Activity: What is the number of lines below that contain the word "sunday"? Give only that number.
::::::::::
(* ===== verification/TimeInterval.v ===== *)
(** * Time intervals (timeinterval/timeinterval.go)

    Muting and active times of a route: ranges of minutes, weekdays, days of the
    month, months and years with their text forms, the test whether an instant
    is contained, and the [Intervener], which is the [TimeMuter] of the
    notification pipeline.  What the YAML decoder hands to [UnmarshalYAML] is
    the argument, [None] when it reports an error itself. *)

From Stdlib Require Import Ascii String.
From stdpp Require Import base gmap strings list.
From S2P Require Import Prelude Utf8 Strconv Calendar.

Import Strconv Calendar.

Module TimeInterval.

(** Half-open, in minutes of the day. *)
Record TimeRange := mkTimeRange { StartMinute : Z; EndMinute : Z }.

(** The ranges of weekdays, days of the month, months and years all embed it. *)
Record InclusiveRange := mkRange { Begin : Z; End_ : Z }.

Record yamlTimeRange := mkYamlTimeRange { StartTime : string; EndTime : string }.

(** A nil slice is [None]: the field was not given. *)
Record TimeInterval := mkTimeInterval {
  Times : option (list TimeRange);
  Weekdays : option (list InclusiveRange);
  DaysOfMonth : option (list InclusiveRange);
  Months : option (list InclusiveRange);
  Years : option (list InclusiveRange);
  Loc : option Location;
}.

Inductive error :=
| ErrYAML
| ErrAtoi (s : string)
| ErrNotWeekday (s : string)
| ErrNotMonth (s : string)
| ErrFormat (s : string)
| ErrOrder (r : InclusiveRange)
| ErrOutOfRange (r : InclusiveRange)
| ErrNegativeStart
| ErrTimesMissing
| ErrTimeFormat (s : string)
| ErrTimeOrder
| ErrNoName (n : Z).

(** ** Members of ranges *)
Definition daysOfWeek : gmap string Z := list_to_map
  [("sunday", 0); ("monday", 1); ("tuesday", 2); ("wednesday", 3); ("thursday", 4);
   ("friday", 5); ("saturday", 6)]%string.

Definition daysOfWeekInv : gmap Z string := list_to_map
  [(0, "sunday"); (1, "monday"); (2, "tuesday"); (3, "wednesday"); (4, "thursday");
   (5, "friday"); (6, "saturday")]%string.

Definition months : gmap string Z := list_to_map
  [("january", 1); ("february", 2); ("march", 3); ("april", 4); ("may", 5); ("june", 6);
   ("july", 7); ("august", 8); ("september", 9); ("october", 10); ("november", 11);
   ("december", 12)]%string.

Definition memberFromString (in_ : string) : result error Z :=
  match Atoi in_ with Some n => Ok n | None => Err (ErrAtoi in_) end.

Definition weekday_memberFromString (in_ : string) : result error Z :=
  match daysOfWeek !! in_ with Some n => Ok n | None => Err (ErrNotWeekday in_) end.

Definition month_memberFromString (in_ : string) : result error Z :=
  match months !! in_ with
  | Some n => Ok n
  | None => match Atoi in_ with Some n => Ok n | None => Err (ErrNotMonth in_) end
  end.

Section parse.
Context `{UL : UnicodeLower}.

Definition colon : Z := 58.

Definition stringableRangeFromString (member : string → result error Z) (in_ : string)
    : result error InclusiveRange :=
  let in_ := ToLower in_ in
  if existsb (Z.eqb colon) (bytes in_) then
    match Split in_ colon with
    | [c0; c1] => start ← member c0; end_ ← member c1; Ok (mkRange start end_)
    | _ => Err (ErrFormat in_)
    end
  else val ← member in_; Ok (mkRange val val).

Definition weekday_UnmarshalYAML (str : option string) : result error InclusiveRange :=
  match str with
  | None => Err ErrYAML
  | Some str =>
      r ← stringableRangeFromString weekday_memberFromString str;
      if End_ r <? Begin r then Err (ErrOrder r)
      else if (Begin r <? 0) || (6 <? Begin r) then Err (ErrOutOfRange r)
      else if (End_ r <? 0) || (6 <? End_ r) then Err (ErrOutOfRange r)
      else Ok r
  end.

Definition day_UnmarshalYAML (str : option string) : result error InclusiveRange :=
  match str with
  | None => Err ErrYAML
  | Some str =>
      r ← stringableRangeFromString memberFromString str;
      if (Begin r =? 0) || (Begin r <? -31) || (31 <? Begin r) then Err (ErrOutOfRange r)
      else if (End_ r =? 0) || (End_ r <? -31) || (31 <? End_ r) then Err (ErrOutOfRange r)
      else if (Begin r <? 0) && (0 <? End_ r) then Err ErrNegativeStart
      else
        let checkBegin := if Begin r <? 0 then 28 + Begin r else Begin r in
        let checkEnd := if End_ r <? 0 then 28 + End_ r else End_ r in
        if checkEnd <? checkBegin then Err (ErrOrder r) else Ok r
  end.

Definition month_UnmarshalYAML (str : option string) : result error InclusiveRange :=
  match str with
  | None => Err ErrYAML
  | Some str =>
      r ← stringableRangeFromString month_memberFromString str;
      if End_ r <? Begin r then Err (ErrOrder r) else Ok r
  end.

Definition year_UnmarshalYAML (str : option string) : result error InclusiveRange :=
  match str with
  | None => Err ErrYAML
  | Some str =>
      r ← stringableRangeFromString memberFromString str;
      if End_ r <? Begin r then Err (ErrOrder r) else Ok r
  end.
End parse.

(** [validTimeRE]: hours 00 to 23 with minutes 00 to 59, or 24:00. *)
Definition validTime (bs : list Z) : bool :=
  match bs with
  | [h1; h0; c; m1; m0] =>
      ((between 48 49 h1 && is_digit h0 || (h1 =? 50) && between 48 51 h0) &&
       (c =? colon) && between 48 53 m1 && is_digit m0) ||
      bool_decide (bs = [50; 52; 58; 48; 48])
  | _ => false
  end.

Definition parseTime (in_ : string) : result error Z :=
  if negb (validTime (bytes in_)) then Err (ErrTimeFormat in_) else
  match Split in_ colon with
  | [c0; c1] =>
      hours ← memberFromString c0;
      minutes ← memberFromString c1;
      if (hours <? 0) || (24 <? hours) || (minutes <? 0) || (60 <? minutes)
      then Err (ErrTimeFormat in_) else Ok (hours * 60 + minutes)
  | _ => Err (ErrTimeFormat in_)
  end.

Definition time_UnmarshalYAML (y : option yamlTimeRange) : result error TimeRange :=
  match y with
  | None => Err ErrYAML
  | Some y =>
      if bool_decide (EndTime y = ""%string) || bool_decide (StartTime y = ""%string)
      then Err ErrTimesMissing else
      start ← parseTime (StartTime y);
      end_ ← parseTime (EndTime y);
      if end_ <=? start then Err ErrTimeOrder else Ok (mkTimeRange start end_)
  end.

(** ** Text forms *)
Definition weekday_MarshalText (r : InclusiveRange) : result error string :=
  match daysOfWeekInv !! Begin r with
  | None => Err (ErrNoName (Begin r))
  | Some beginStr =>
      if Begin r =? End_ r then Ok beginStr else
      match daysOfWeekInv !! End_ r with
      | None => Err (ErrNoName (End_ r))
      | Some endStr => Ok (beginStr +:+ ":" +:+ endStr)
      end
  end.

Definition MarshalText (r : InclusiveRange) : string :=
  if Begin r =? End_ r then Itoa (Begin r)
  else of_bytes (Itoa_bytes (Begin r) ++ colon :: Itoa_bytes (End_ r)).

Definition time_MarshalYAML (tr : TimeRange) : yamlTimeRange :=
  let clock m := of_bytes (fmt02_bytes (Z.quot m 60) ++ colon :: fmt02_bytes (Z.rem m 60)) in
  mkYamlTimeRange (clock (StartMinute tr)) (clock (EndMinute tr)).

(** ** Containment *)
Definition daysInMonth (t : Time) : Z := Day (Date (Year t) (Month t + 1) 0 12 0 (loc t)).

Definition clamp (n min max : Z) : Z :=
  if n <=? min then min else if max <=? n then max else n.

Definition contains_minute (t : Time) (r : TimeRange) : bool :=
  (StartMinute r <=? Hour t * 60 + Minute t) && (Hour t * 60 + Minute t <? EndMinute r).

Definition contains_day (t : Time) (r : InclusiveRange) : bool :=
  let daysInMonth := daysInMonth t in
  let begin := if Begin r <? 0 then daysInMonth + Begin r + 1 else Begin r in
  let end_ := if End_ r <? 0 then daysInMonth + End_ r + 1 else End_ r in
  if daysInMonth <? begin then false else
  let begin := clamp begin (-1 * daysInMonth) daysInMonth in
  let end_ := clamp end_ (-1 * daysInMonth) daysInMonth in
  (begin <=? Day t) && (Day t <=? end_).

Definition contains (n : Z) (r : InclusiveRange) : bool := (Begin r <=? n) && (n <=? End_ r).

(** One field of the interval: satisfied when absent or by one of its ranges. *)
Definition field {R} (rs : option (list R)) (f : R → bool) : bool :=
  match rs with None => true | Some rs => existsb f rs end.

Definition ContainsTime (tp : TimeInterval) (t : Time) : bool :=
  let t := match Loc tp with Some l => In_ t l | None => t end in
  if negb (field (Times tp) (contains_minute t)) then false
  else if negb (field (DaysOfMonth tp) (contains_day t)) then false
  else if negb (field (Months tp) (contains (Month t))) then false
  else if negb (field (Weekdays tp) (contains (Weekday t))) then false
  else field (Years tp) (contains (Year t)).

(** ** The intervener *)
Definition Intervener : Type := gmap string (list TimeInterval).

Fixpoint mutes_loop (i : Intervener) (names : list string) (now : time) (in_ : list string)
    : option (list string) :=
  match names with
  | [] => Some in_
  | name :: names =>
      match i !! name with
      | None => None
      | Some interval =>
          mutes_loop i names now
            (in_ ++ ((λ _, name) <$> List.filter (λ ti, ContainsTime ti (mkTime now UTC)) interval))
      end
  end.

(** [None] when a name is unknown. *)
Definition Mutes (i : Intervener) (names : list string) (now : time)
    : option (bool * list string) :=
  match mutes_loop i names now [] with
  | None => None
  | Some in_ => Some ((0 <? length in_)%nat, in_)
  end.
End TimeInterval.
::::::::::
Exercise result: 2